(Records contained in a dataset)
(** [{ error, status: 409, requestedAmount, submittedAmount, available,
      availableAssetType }]. *)
Definition rejected (message : string) (requested submitted available : float)
    (assetType : string) : SubmitResult :=
  {| sr_orderId := JUndefined; sr_status := JNum 409; sr_error := Some message;
     sr_requestedAmount := Some requested; sr_submittedAmount := Some submitted;
     sr_requestedShares := None; sr_submittedShares := None;
     sr_available := Some available; sr_availableAssetType := Some assetType |}.

(** [{ ...placed, requestedAmount, submittedAmount, available,
      availableAssetType }]. *)
Definition placed_result (placed : option OrderResult)
    (requested submitted : float) (available : option float)
    (assetType : option string) : SubmitResult :=
  {| sr_orderId :=
       match placed with Some r => res_orderId r | None => JUndefined end;
     sr_status :=
       match placed with Some r => res_status r | None => JUndefined end;
     sr_error := match placed with Some r => res_error r | None => None end;
     sr_requestedAmount := Some requested; sr_submittedAmount := Some submitted;
     sr_requestedShares := None; sr_submittedShares := None;
     sr_available := available; sr_availableAssetType := assetType |}.

Definition size_message : string := "order size must be >= 5 shares".
Definition notional_message : string := "order notional must be >= $1".
Definition buy_message : string :=
  "invalid amount for a marketable BUY order (min size: $1) or insufficient collateral".

Section WithAccount.

Context {W : Type} (X : Exchange W) (A : Account W).

(** The options [placeMarketOrder] is called with. *)
Definition market_opts (tokenId side : string) (submitAmount price : float)
    (orderType tickSize : option string) (negRisk : option bool) : MarketOpts :=
  {| mo_tokenId := tokenId; mo_amount := submitAmount; mo_side := side;
     mo_orderType := orderType; mo_price := Some price;
     mo_tickSize := tickSize; mo_negRisk := negRisk; mo_returnError := true |}.

(** The last lines of the market branch (238 to 254). *)
Definition place_market (config : Config) (tokenId side : string)
    (amount submitAmount price : float) (orderType tickSize : option string)
    (negRisk : option bool) (available : option float)
    (assetType : option string) : M W SubmitResult :=
  placed <- placeMarketOrder X config
              (market_opts tokenId side submitAmount price orderType tickSize
                           negRisk) ;;
  ret (placed_result placed amount submitAmount available assetType).

(** The market branch of the handler (lines 159 to 255). *)
Definition market_order (config : Config) (tokenId side : string)
    (amount price : float) (orderType tickSize : option string)
    (negRisk : option bool) : M W SubmitResult :=
  if String.eqb side "SELL" then
    conditional <- fetchConditionalBalance X A config tokenId None ;;
    match conditional with
    | None => ret (balance_failure "failed to fetch conditional balance")
    | Some conditional =>
        let available := bal_available conditional in
        let submitAmount :=
          floorTo (adjustSellAmountToAvoidDust amount available price) 2 in
        if negb (Number_isFinite submitAmount) || (submitAmount <=? 0)%float then
          ret (rejected "not enough balance / allowance" amount submitAmount
                        available "CONDITIONAL")
        else if isBelowMin submitAmount MIN_ORDER_SHARES then
          ret (rejected size_message amount submitAmount available "CONDITIONAL")
        else
          let sellNotional := submitAmount * price in
          if isBelowMin sellNotional MIN_ORDER_NOTIONAL_USD then
            ret (rejected notional_message amount submitAmount available
                          "CONDITIONAL")
          else
            place_market config tokenId side amount submitAmount price
                         orderType tickSize negRisk (Some available)
                         (Some "CONDITIONAL")
    end
  else if String.eqb side "BUY" then
    collateral <- fetchCollateralBalance X A config None ;;
    match collateral with
    | None => ret (balance_failure "failed to fetch collateral balance")
    | Some collateral =>
        let available := bal_available collateral in
        let submitAmount := floorTo (Math_min amount available) 2 in
        if isBelowMin submitAmount MIN_ORDER_NOTIONAL_USD then
          ret (rejected buy_message amount submitAmount available "COLLATERAL")
        else
          let submitShares := submitAmount / price in
          if isBelowMin submitShares MIN_ORDER_SHARES then
            ret {| sr_orderId := JUndefined; sr_status := JNum 409;
                   sr_error := Some size_message;
                   sr_requestedAmount := Some amount;
                   sr_submittedAmount := Some submitAmount;
                   sr_requestedShares := Some (amount / price);
                   sr_submittedShares := Some submitShares;
                   sr_available := Some available;
                   sr_availableAssetType := Some "COLLATERAL" |}
          else
            place_market config tokenId side amount submitAmount price
                         orderType tickSize negRisk (Some available)
                         (Some "COLLATERAL")
    end
  else
    place_market config tokenId side amount amount price orderType tickSize
                 negRisk None None.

WORK REQUEST |
On how many lines above does "must" occur? Say the number only.

EXERCISE SOLUTION |
2